To what extent does the lack of training and development of senior officers at local councils impact on the practice of local democracy? Can ‘democracy’ even be taught? It’s a question that has been with me for a while. I have no answers but can offer some personal reflections following research I undertook into the role of senior officers in managing local democracy. From personal knowledge I knew that Chief Executives and Directors of local authorities advised, negotiated and shaped not only the delivery of services but also how citizens engaged with their Councils. As a result, I saw them as what I termed Local Democracy Makers as they held a position of influence and authority which could impact democratic practice – so I decided to have a more detailed look.
Much has changed in local government in the last 20 years. We now have Executive decision making structures with fewer Councillors being involved as decision makers. Commonly services are delivered in partnership or from commissioned providers, often on long term contracts with opaque accountability arrangements. However, what is often mentioned when local government is discussed is the challenge of engaging and connecting with communities, inspiring interest in elections, bucking the trend of low turnout for voting and the senior age profile of Councillors. Securing the democratic mandate and involvement (however it is defined or described) is still considered an integral part of local government. Thus, local democracy is of importance and how it is then shaped, moulded and operated matters. The senior officers as Local Democracy Makers have a powerful and authoritative position in the organisation of local government to have a material bearing on the way local democracy is discharged locally.

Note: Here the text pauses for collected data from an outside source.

(** * TableTupleFilter: a byte-per-tuple view of a table and its marker iterator

    Shallow embedding of [src/ee/storage/tabletuplefilter.h] (VoltDB execution
    engine).  Unsigned 64-bit quantities are integers of [Z] whose wrap-around
    is written out with [wrap64]; the [char] markers are integers in the
    range of a signed byte (the x86-64 ABI the engine is built for has a
    signed [char], so a [char] compares with an [int8_t] by value).
    [assert] is modelled as a check that fails with [AssertionFailed], an
    out-of-range [operator[]] and a division by zero (both undefined in C++)
    as failures of their own. *)

From stdpp Require Import gmap list sorting.
From Stdlib Require Import ZArith Lia.

Local Open Scope Z_scope.

(** ** Machine integers *)

Definition wrap64 (x : Z) : Z := x mod 2 ^ 64.

Definition is_uint64 (x : Z) : Prop := 0 <= x < 2 ^ 64.

Definition is_char (x : Z) : Prop := -128 <= x <= 127.

(** ** Failures *)

Inductive error : Type :=
  | AssertionFailed
  | OutOfBounds
  | DivisionByZero
  | UnknownBlock
  | OutOfFuel.

Inductive result (A : Type) : Type :=
  | Ok (a : A)
  | Fail (e : error).

Arguments Ok {A} a.
Arguments Fail {A} e.

#[global]
Instance result_ret : MRet result := fun A a => Ok a.

#[global]
Instance result_bind : MBind result := fun A B f m =>
  match m with
  | Ok a => f a
  | Fail e => Fail e
  end.

Definition assert (b : bool) : result unit :=
  if b then Ok tt else Fail AssertionFailed.

(** [v[i]] on a [std::vector]: undefined outside the vector. *)
Definition vec_get (v : list Z) (i : Z) : result Z :=
  if (0 <=? i) && (i <? Z.of_nat (length v)) then
    match v !! Z.to_nat i with
    | Some x => Ok x
    | None => Fail OutOfBounds
    end
  else Fail OutOfBounds.

(** [v[i] = x] on a [std::vector]. *)
Definition vec_set (v : list Z) (i : Z) (x : Z) : result (list Z) :=
  if (0 <=? i) && (i <? Z.of_nat (length v)) then Ok (<[Z.to_nat i := x]> v)
  else Fail OutOfBounds.

(** ** The filter *)

Definition INACTIVE_TUPLE : Z := -1.
Definition ACTIVE_TUPLE : Z := 0.

(** Modelled from the spec: the header only declares
    [const static uint64_t INVALID_INDEX]; its value, the largest unsigned
    64-bit integer, is given where the constant is defined. *)
Definition INVALID_INDEX : Z := 2 ^ 64 - 1.

Record TableTupleFilter : Type := {
  m_tuples : list Z;
  m_blocks : list Z;
  m_blockIndexes : gmap Z Z;
  m_tuplesPerBlock : Z;
  m_tupleLength : Z;
  m_prevBlockAddress : Z;
  m_prevBlockIndex : Z;
  m_lastActiveTupleIndex : Z
}.

Definition set_tuples (t : TableTupleFilter) (v : list Z) : TableTupleFilter :=
  {| m_tuples := v;
     m_blocks := m_blocks t;
     m_blockIndexes := m_blockIndexes t;
     m_tuplesPerBlock := m_tuplesPerBlock t;
     m_tupleLength := m_tupleLength t;
     m_prevBlockAddress := m_prevBlockAddress t;
     m_prevBlockIndex := m_prevBlockIndex t;
     m_lastActiveTupleIndex := m_lastActiveTupleIndex t |}.

Definition set_prevBlock (t : TableTupleFilter) (a i : Z) : TableTupleFilter :=
  {| m_tuples := m_tuples t;
     m_blocks := m_blocks t;
     m_blockIndexes := m_blockIndexes t;
     m_tuplesPerBlock := m_tuplesPerBlock t;
     m_tupleLength := m_tupleLength t;
     m_prevBlockAddress := a;
     m_prevBlockIndex := i;
     m_lastActiveTupleIndex := m_lastActiveTupleIndex t |}.

Definition set_lastActiveTupleIndex (t : TableTupleFilter) (i : Z) : TableTupleFilter :=
  {| m_tuples := m_tuples t;
     m_blocks := m_blocks t;
     m_blockIndexes := m_blockIndexes t;
     m_tuplesPerBlock := m_tuplesPerBlock t;
     m_tupleLength := m_tupleLength t;
     m_prevBlockAddress := m_prevBlockAddress t;
     m_prevBlockIndex := m_prevBlockIndex t;
     m_lastActiveTupleIndex := i |}.

(** [m_tuples.size()]. *)
Definition m_tuples_size (t : TableTupleFilter) : Z := Z.of_nat (length (m_tuples t)).

Definition getTupleValue (t : TableTupleFilter) (tupleIdx : Z) : result Z :=
  _ ← assert (tupleIdx <? m_tuples_size t);
  vec_get (m_tuples t) tupleIdx.

Definition getTupleAddress (t : TableTupleFilter) (tupleIdx : Z) : result Z :=
  _ ← assert (tupleIdx <? m_tuples_size t);
  if m_tuplesPerBlock t =? 0 then Fail DivisionByZero else
  let blockIdx := tupleIdx / m_tuplesPerBlock t in
  _ ← assert (blockIdx <? Z.of_nat (length (m_blocks t)));
  b ← vec_get (m_blocks t) blockIdx;
  Ok (wrap64 (b + wrap64 (wrap64 (tupleIdx - blockIdx) * m_tupleLength t))).

Definition empty (t : TableTupleFilter) : bool :=
  m_lastActiveTupleIndex t =? INVALID_INDEX.

Definition getLastActiveTupleIndex (t : TableTupleFilter) : Z :=
  m_lastActiveTupleIndex t.

(** Modelled from the spec: [TableTuple] is declared in
    [common/tabletuple.h], which is absent; the filter only takes the address
    of a tuple handle. *)
Record TableTuple : Type := { address : Z }.
(** [void evalPhi(Scalar& phi)]: the result is the value of [phi] on return. *)
Definition evalPhi (this : EvaluatorVanDerWaals) (phi : Scalar) : Scalar :=
  if rij_sq this <? rcutsq this then
    let norm := #15 / (#2 * sc_pi) in
    let rcut := sc_sqrt (rcutsq this) in
    let norm := norm / (rcutsq this * rcut) in
    let rij := sc_sqrt (rij_sq this) in
    let fac := #1 - rij / rcut in
    phi + fac * fac * norm
  else phi.

(** The three reference arguments of [evalForceij]. *)
Record ForceijOut : Type := {
  bij : Scalar;
  force_divr : Scalar;
  potential_eng : Scalar
}.

(** [void evalForceij(fR, fA, chi, phi, Scalar& bij, Scalar& force_divr,
    Scalar& potential_eng)]: [out] holds the three referenced variables on
    entry, the result holds them on return. *)
Definition evalForceij (this : EvaluatorVanDerWaals)
    (fR fA chi phi : Scalar) (out : ForceijOut) : ForceijOut :=
  if rij_sq this <? rcutsq this then
    let rho_i := phi in
    let norm := #15 / (#2 * sc_pi) in
    let rcut := sc_sqrt (rcutsq this) in
    let norm := norm / (rcutsq this * rcut) in
    let rij := sc_sqrt (rij_sq this) in
    let fac := #1 - rij / rcut in
    let rho_i := rho_i + norm in
    {| bij := bij out;
       force_divr :=
         (T this / rho_i / (#1 - b this * rho_i) - a this
          - alpha this * a this * b this * rho_i)
         * #2 * norm * fac / rcut / rij;
       potential_eng := potential_eng out |}
  else out.

(** The weight [norm] that [evalPhi], [evalForceij] and [evalSelfEnergy]
    each compute in their first three statements. *)
Definition self_weight (this : EvaluatorVanDerWaals) : Scalar :=
  let norm := #15 / (#2 * sc_pi) in
  let rcut := sc_sqrt (rcutsq this) in
  norm / (rcutsq this * rcut).

(** [logf] of <math.h> is not an operation of [ScalarArith]; the method
    below takes it as a parameter. *)
Variable logf : Scalar -> Scalar.

(** [void evalSelfEnergy(Scalar& energy, Scalar phi)], with [logf] made a
    parameter: [energy] is the referenced variable on entry, the result is
    its value on return.  The literal [Scalar(0.5)] is written [#1 / #2],
    which is 0.5 exactly in binary64 and over the reals. *)
Definition evalSelfEnergy (this : EvaluatorVanDerWaals) (energy phi : Scalar)
  : Scalar :=
  let rho_i := phi in
  let norm := #15 / (#2 * sc_pi) in
  let rcut := sc_sqrt (rcutsq this) in
  let norm := norm / (rcutsq this * rcut) in
  let rho_i := rho_i + norm in
  T this * logf (b this * rho_i / (#1 - b this * rho_i)) - a this * rho_i
  - (#1 / #2) * alpha this * a this * b this * rho_i * rho_i.

(** [bool evalForceik(...)]: no ik force; the references are not written. *)
Definition evalForceik (this : EvaluatorVanDerWaals)
    (fR fA chi bij : Scalar) (force_divr_ij force_divr_ik : Scalar3)
  : bool * (Scalar3 * Scalar3) :=
  (false, (force_divr_ij, force_divr_ik)).

(** First pass of the orchestrator for one particle: the accumulator is
    handed to [evalPhi] of each neighbour's evaluator in turn. *)
Definition accumulatePhi (neighbours : list EvaluatorVanDerWaals) (phi0 : Scalar)
  : Scalar :=
  fold_left (fun phi ev => evalPhi ev phi) neighbours phi0.

End WithScalar.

Senior officers are well versed and often highly trained in management but there is little training or teaching in the management of political relationships or local Democracy. It’s mostly ‘on the job training’ which in turn influences how the senior officers behave as Local Democracy Makers. I interviewed and observed senior officers interacting with the politicians and I discovered that, unsurprisingly, their own world view of politics, localities and democracy would inform how they enabled and restricted local democracy. Often, the heavy hand of regulation, managerialism, audit and the management of risk would result in a narrow view of how local decisions should be informed by local people. Other elites had several deep political scars that made them suspicious of allowing a more deliberative democratic practice. For certain, the push to achieve a good ranking in performance, financial management and consumer reputation has the effect of marginalising the place of local democracy. Perhaps such findings are to be expected, but when they have an impact on how democracy is practiced it becomes more acute.
So, are we doing enough to raise awareness of the impacts of management arrangements on democratic practice? My research tells me that not enough discussion, debate and possibly training is given to the principles of local democracy in the management and administration of local services. It suggests to me that too much emphasis is placed on the ‘management’ abilities and not enough of the importance of democracy. Like it or not, senior officers in local government act as Local Democracy Makers and we need to actively support them in this role.
Philip’s doctorate from the University of Aston was on the role of local authority officials as ‘makers of democracy’. His career has given him extensive experience of working with elected representatives in local government as a Solicitor. He is an INLOGOV Associate Member and contributes to its Management Development programmes.